CS46B Lab 10

Copyright © Cay S. Horstmann 2012 Creative Commons License
This work is licensed under a Creative Commons Attribution-Noncommercial-Share Alike 3.0 United States License.

Objectives

A. Writing a Script

When you submit your homework, some instructors will ask you to zip up all homework files. A beginner would use a program such as WinZip for this task. You know the drill. Click on the WinZip icon. Click, click, click, until you have added each file. Click, click, click, type the zip file name, click, click, and you are done. Did you need to make a last-minute change to a file? Do it all over again. And again.

You can do better than that. The command

jar -cf homework.zip *.java

makes a zip file called homework.zip that contains all Java files in the current directory. (The cf option denotes compression to a file.)

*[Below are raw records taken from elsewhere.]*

(** * LOGGR: the visit store, its query/filter engine, navigation and import

    A shallow embedding of the application logic of the LOGGR field-visit
    log (the [App] component, [components/VisitList.tsx],
    [components/VisitForm.tsx] and the [Visit] interface), followed by the
    properties of the specification that are settled against it.

    Conventions of the embedding.
    - A JavaScript string is the [string] of the bytes of its UTF-8
      form (on well-formed text a string occurs in another at the same
      places whether bytes or code units are compared);
      [undefined]/[null] in an optional position is [None].
    - [String.prototype.toLowerCase] is a platform function and a
      parameter [toLowerCase : string -> string] of the engine: it follows
      the Unicode case mappings, which no function on single characters
      reproduces.
    - [new Date(s).getTime()] is a platform function; it is a parameter
      [getTime : string -> option Z] whose [None] stands for [NaN]
      (Invalid Date).  The difference of two time values keeps the sign of
      the integer difference, so the comparator is modelled over [Z].
    - [new Date().toISOString()] and [Math.random()] are read from the
      environment: the handlers that use them take the readings as
      arguments.  [new Date(s).toISOString()] on a string of the form is
      a parameter whose [None] stands for the RangeError thrown on an
      Invalid Date; a handler that can throw returns a [completion].
    - [window.confirm] is the user's answer, an argument of the handler.
    - React state: a handler is a function from the state of the render it
      was created in to the state after all of its setters have run. *)

From Stdlib Require Import List String Ascii ZArith QArith Bool Lia.
From Stdlib Require Import Permutation Sorted DecimalString DecimalNat.
Import ListNotations.

Local Open Scope string_scope.
Local Open Scope list_scope.

(* ================================================================== *)
(** ** Platform: the JavaScript operations the program relies on *)
(* ================================================================== *)

Module JS.

(** A Number value, as far as the program observes it. *)
Inductive number : Type :=
| NaN
| Infinity (negative : bool)
| Finite (q : Q).

(** ToBoolean on the values the program tests. *)
Definition truthy_number (n : number) : bool :=
  match n with
  | NaN => false
  | Infinity _ => true
  | Finite q => negb (Qnum q =? 0)%Z
  end.

Definition truthy_string (s : string) : bool :=
  match s with
  | EmptyString => false
  | String _ _ => true
  end.

(** ToBoolean of an optional string property: [undefined] and [""] are
    falsy. *)
Definition truthy_opt_string (o : option string) : bool :=
  match o with
  | None => false
  | Some s => truthy_string s
  end.

(** [a || b] where [a] is an optional string and [b] a string. *)
Definition or_string (a : option string) (b : string) : string :=
  match a with
  | Some s => if truthy_string s then s else b
  | None => b
  end.

(** [!b] on an optional boolean: [undefined] is falsy. *)
Definition not_opt_bool (o : option bool) : bool :=
  match o with
  | Some b => negb b
  | None => true
  end.

(** [s.startsWith(q)]. *)
Fixpoint startsWith (s q : string) {struct q} : bool :=
  match q, s with
  | EmptyString, _ => true
  | String _ _, EmptyString => false
  | String a q', String b s' => Ascii.eqb a b && startsWith s' q'
  end.

(** [String.prototype.includes]: [q] occurs in [s] at some position. *)
Fixpoint includes (s q : string) : bool :=
  if startsWith s q then true
  else match s with
       | EmptyString => false
       | String _ s' => includes s' q
       end.

(** [Array.prototype.includes] on an array of strings. *)
Definition array_includes (l : list string) (x : string) : bool :=
  existsb (String.eqb x) l.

Maybe you also need to include some other files (such as Javadoc documentation and UML diagrams). Then the command gets longer.

jar -cvf homework.zip *.java *.html *.png

(The v option produces verbose output, listing the actions that the jar command takes.)

  1. Try it out. Open a bash shell. Using cd, change to a directory that contains a couple of Java files. Type
    jar -cvf homework.zip *.java

    What output do you get? (If you get a complaint that the jar command is not found, check your PATH—see Lab 2 Section I 6. You need to fix this before going on with the lab.)

  2. Using Emacs, make a file ~/zipup (that is, a file with name zipup in your home directory). Place the following inside:
    #!/bin/bash
    # Zip up homework source, HTML, images
    jar -cvf homework.zip *.java *.html *.png 

    Save the file and exit Emacs.

    The lines starting with # are comments. The first line indicates that this is a bash shell script.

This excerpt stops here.